Booking.com cancelled woman's $4K hotel reservation, then offered her same rooms for $17K
CBC
When Erika Mann booked a hotel for the 2026 Formula One Grand Prix in Montreal, she played it safe.
Her relatives were flying in from the Netherlands to watch the races with her, and Mann, who lives in Oakville, Ont., wanted to make sure their accommodations were locked in.
On May 25, she booked a four-room unit on Booking.com at Montreal's Holland Hotel, steps from the heart of race-weekend action. Price tag: $4,300. "I was super excited and yeah, jumped right on it," Mann told Go Public.
But weeks after her reservation was confirmed, her excitement ended. Mann says both the hotel and Booking.com told her the price was a mistake — and if she still wanted the unit for May 22-24, 2026 she'd need to cough up four times the amount — more than $17,000.
"That was just so outstandingly outrageous that I almost couldn't believe it," she told Go Public.
Digital rights expert David Fewer says shocks like this are becoming more common as online travel sites and hotels rely on automated booking and pricing systems.
He says Booking.com's policies allow confirmed reservations to be cancelled if the company decides the original rate was an error, leaving consumers exposed — especially when prices surge during big events, a practice known as event pricing.
"She'd done the research, she'd found the deal … and she'd booked it and thought she was done, and she was not," said Fewer, who directs the Samuelson-Glushko Canadian Internet Policy and Public Interest Clinic (CIPPIC) at the University of Ottawa.
"It's a weak position … our consumer protection laws are not great."
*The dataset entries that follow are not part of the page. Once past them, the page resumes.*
(* ===== verification/StartSpec.v ===== *)
(** * Starting

    The main function exits or gets to its event loop, with the invariant of the
    daemon and the privileges that were asked for. *)

From Stdlib Require Import ZArith Lia String.
From stdpp Require Import base tactics list gmap.
From S2P Require Import Prelude CLib WireBits PacketInfo WireProto World Gateway Discovery Invariant EventsInv Daemon.
From S2P Require Import Jsmn Printf Session Client Files ServerState Connections Pipe Listen MakedirsSpec SocketsSpec.
From S2P Require Import Process Startup CleanupSpec.

(** ** Before the setup *)

Definition blank_world (now : Z) : world :=
  set_w_broadcast_write_ev None (initial_world 0 now).

Section Start.
Context {E : Endianness} {C : LibC} {A : Accounts} {L : Libevent} {F : FileSystem}.

(** Pointers are not used twice. *)
Definition pointers_ok {X} (next : positive) (l : list (positive * X)) : Prop :=
  NoDup (fst <$> l) /\ Forall (fun x => (fst x < next)%positive) l.

Lemma pointers_ok_cons {X} next (x : X) l : pointers_ok next l -> pointers_ok (Pos.succ next) ((next, x) :: l).
Proof.
  intros [Hnd Hlt]. split.
  - constructor; [|done]. intros (y & Hy & Hin)%list_elem_of_fmap. rewrite Forall_forall in Hlt.
    specialize (Hlt y Hin). cbn in *. rewrite <- Hy in Hlt. lia.
  - constructor; [cbn; lia|]. eapply Forall_impl; [exact Hlt|]. cbn. lia.
Qed.

Lemma pointers_ok_next {X} next (l : list (positive * X)) : pointers_ok next l -> pointers_ok (Pos.succ next) l.
Proof. intros [Hnd Hlt]. split; [done|]. eapply Forall_impl; [exact Hlt|]. cbn. lia. Qed.

(** *** The invariant of the connections and pipes *)

Definition pipe_ok (pipe : lgtd_command_pipe) : Prop := Forall (fun c => c <> 0) (pipe_path pipe).

Record server_ok (s : server) : Prop := {
  so_count : stats_clients (w_counters (sv_world s)) = Z.of_nat (length (sv_clients s));
  so_clients : pointers_ok (sv_next s) (sv_clients s);
  so_io : Forall (fun x => cl_io (co_client (snd x)) = true) (sv_clients s);
  so_pipes : pointers_ok (sv_next s) (sv_pipes s);
  so_paths : Forall (fun x => pipe_ok (snd x)) (sv_pipes s)
}.

Lemma server_ok_clients s : server_ok s -> clients_ok s.
Proof. intros [Hn [Hnd _] Hio _ _]. by split. Qed.

Lemma server_ok_same s s' : server_ok s -> same_sockets s s' -> server_ok s'.
Proof.
  intros [Hn Hc Hio Hp Hpa] [Hc' Hp' _ Hn' [rs Hw']]. split; rewrite ?Hw', ?Hc', ?Hp', ?Hn'; done.
Qed.

Lemma server_ok_new_pipe s s1 path fd :
  server_ok s1 -> same_sockets s s1 -> Forall (fun c => c <> 0) path ->
  server_ok (set_sv_pipes ((sv_next s, new_pipe path fd) :: sv_pipes s) (set_sv_next (Pos.succ (sv_next s)) s1)).
Proof.
  intros [Hn Hc Hio Hp Hpa] [Hc' Hp' _ Hn' _] Hpath. rewrite <- Hn', <- Hp'.
  split; cbn; [done|by apply pointers_ok_next|done|by apply pointers_ok_cons|by constructor].
Qed.

(** No client yet, and a world that only spent results of calls. *)
Record starting (now : Z) (s : server) : Prop := {
  sp_world : exists rs, sv_world s = set_w_os_results rs (blank_world now);
  sp_clients : sv_clients s = [];
  sp_ok : server_ok s
}.

Lemma starting_same now s s' : starting now s -> same_sockets s s' -> starting now s'.
Proof.
  intros [[rs Hw] Hc Hs] Hsame. pose proof (server_ok_same _ _ Hs Hsame) as Hs'. destruct Hsame as [Hc' Hp' _ Hn' [rs' Hw']].
  split; [|congruence|done]. exists rs'. by rewrite Hw', Hw.
Qed.

Lemma starting_closable now rs : 0 < now < 2 ^ 64 -> closable (set_w_os_results rs (blank_world now)).
Proof.
  intros Hn. exists 1. assert (Hi : world_inv (initial_world 1 now)) by (by apply world_inv_initial).
  by apply (world_inv_os _ rs) in Hi.
Qed.

(** *** The options *)

Lemma wp_listen_open_loop now addrs : forall s,
  starting now s -> wp (listen_open_loop addrs) (fun _ s' => starting now s') s.
Proof.
  assert (Hk : forall s s', untouched s s' -> starting now s -> starting now s')
    by (intros s s' [Hs _] Hst; by apply (starting_same now s)).
  induction addrs as [|it addrs IH]; intros s Hs; [by apply wp_ret|]. cbn [listen_open_loop].
  apply wp_bind, wp_get. destruct (existsb _ _); [by apply wp_ret|].
  assert (Hself : descriptors [] [] s s) by (by apply descriptors_none, untouched_files, files_frame_refl).
  do 3 (eapply wp_call_then; [eassumption|]; clear Hself; intros [] ? Hself _; cbn [negb]; [|by apply wp_ret, (Hk s); [apply descriptors_none|]]).
  apply wp_bind, wp_modify. apply IH. apply descriptors_none in Hself. destruct (Hk _ _ Hself Hs) as [Hw Hc []]. by split.
Qed.

Lemma wp_pipe_open_starting now path fd s :
  starting now s -> wp (lgtd_command_pipe_open (cstr path) fd) (fun _ s' => starting now s') s.
Proof.
  intros Hs. eapply wp_mono; [apply wp_command_pipe_open, cstr_nonzero|]. intros ok s' Ho.
  destruct ok; [|by apply (starting_same now s), Ho].
  destruct Ho as [[_ ->]|(_ & s1 & [Hsame _] & ->)]; [done|].
  pose proof (starting_same now _ _ Hs Hsame) as [Hw Hc Hok]. split; [done|done|]. apply (server_ok_new_pipe s); [done|done|apply cstr_nonzero].
Qed.

Lemma wp_unix_open_starting now path fd s :
  starting now s -> wp (lgtd_listen_unix_open (cstr path) fd) (fun _ s' => starting now s') s.
Proof.
  intros Hs. eapply wp_mono; [apply wp_lgtd_listen_unix_open, cstr_nonzero|]. intros ok s' Ho.
  destruct ok; [|by apply (starting_same now s), Ho].
  destruct Ho as [[_ ->]|(_ & _ & s1 & [Hsame _] & ->)]; [done|].
  by destruct (starting_same now _ _ Hs Hsame) as [Hw Hc []]; split.
Qed.

Definition not_set_up (now : Z) (s : process) : Prop := starting now (pr_server s) /\ pr_discovery_evs s = false.

(** The same with the events of the signals, for the options. *)
Definition options_ready (now : Z) (s : process) : Prop := not_set_up now s /\ signals_set s.

(** The daemon can clean up. *)
Record ready (s : process) : Prop := {
  rd_server : server_ok (pr_server s);
  rd_world : closable (sv_world (pr_server s));
  rd_signals : signals_set s
}.

Lemma options_ready_ready now s : 0 < now < 2 ^ 64 -> options_ready now s -> ready s.
Proof. intros Hn [[[[rs Hw] Hc Hok] _] Hsig]. split; [done|rewrite Hw; by apply starting_closable|done]. Qed.

(** An error is an exit, since the cleanup returns. *)
Lemma wpx_err {B} (Q : B -> process -> Prop) s : ready s -> wpx lgtd_err Q s.
Proof.
  intros [Hok Hw Hsig]. unfold lgtd_err. apply wpx_bind_wp. eapply wp_mono; [|by intros [] s' _; apply wpx_exit].
  apply wp_lgtd_cleanup; [by apply server_ok_clients|apply (so_pipes _ Hok)|done|done].
Qed.

Lemma wpx_usage {B} now (Q : B -> process -> Prop) s :
  0 < now < 2 ^ 64 -> options_ready now s -> wpx lgtd_usage Q s.
Proof. intros Hn Hs. by apply wpx_err, (options_ready_ready now). Qed.

Lemma wpx_on_server {B X} (m : M server B) (k : B -> M process X) (Q : X -> process -> Prop) s :
  wp m (fun b v => wpx (k b) Q (set_pr_server v s)) (pr_server s) -> wpx (on_server m ≫= k) Q s.
Proof. intros Hm. by apply wpx_bind_wp, wp_on_server. Qed.
Definition set_rbe_left (v : option ptr) (e : rb_entry) : rb_entry :=
  {| rbe_left := v; rbe_right := rbe_right e; rbe_parent := rbe_parent e; rbe_color := rbe_color e |}.
Definition set_rbe_right (v : option ptr) (e : rb_entry) : rb_entry :=
  {| rbe_left := rbe_left e; rbe_right := v; rbe_parent := rbe_parent e; rbe_color := rbe_color e |}.
Definition set_rbe_parent (v : option ptr) (e : rb_entry) : rb_entry :=
  {| rbe_left := rbe_left e; rbe_right := rbe_right e; rbe_parent := v; rbe_color := rbe_color e |}.
Definition set_rbe_color (v : rb_color) (e : rb_entry) : rb_entry :=
  {| rbe_left := rbe_left e; rbe_right := rbe_right e; rbe_parent := rbe_parent e; rbe_color := v |}.

Definition rbe_child (d : side) (e : rb_entry) : option ptr :=
  match d with L => rbe_left e | R => rbe_right e end.
Definition set_rbe_child (d : side) (v : option ptr) (e : rb_entry) : rb_entry :=
  match d with L => set_rbe_left v e | R => set_rbe_right v e end.

(** [RB_HEAD], and the link of every node. *)
Record rb_head : Type := {
  rbh_root : option ptr;
  rb_mem : gmap ptr rb_entry
}.

Definition RB_INITIALIZER (mem : gmap ptr rb_entry) : rb_head := {| rbh_root := None; rb_mem := mem |}.

Definition RB_EMPTY (h : rb_head) : bool := bool_decide (rbh_root h = None).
When Mann booked the accommodations, Formula One organizers hadn't locked in the exact race dates. So she covered her bases — reserving the same four-bedroom unit for two possible weekends in May 2026, both with free cancellation.
Once the official dates were announced, she cancelled the extra booking, in line with Booking.com rules.
Mann says she first heard there was a problem weeks later on June 27, when the hotel called her saying the price was wrong and she needed to cancel or pay the new rate.
She contacted Booking.com, which gave her two choices: Cancel the reservation herself or pay that new sky-high rate for the same unit on the same dates.
When she refused and demanded to keep her original booking, the website cancelled it.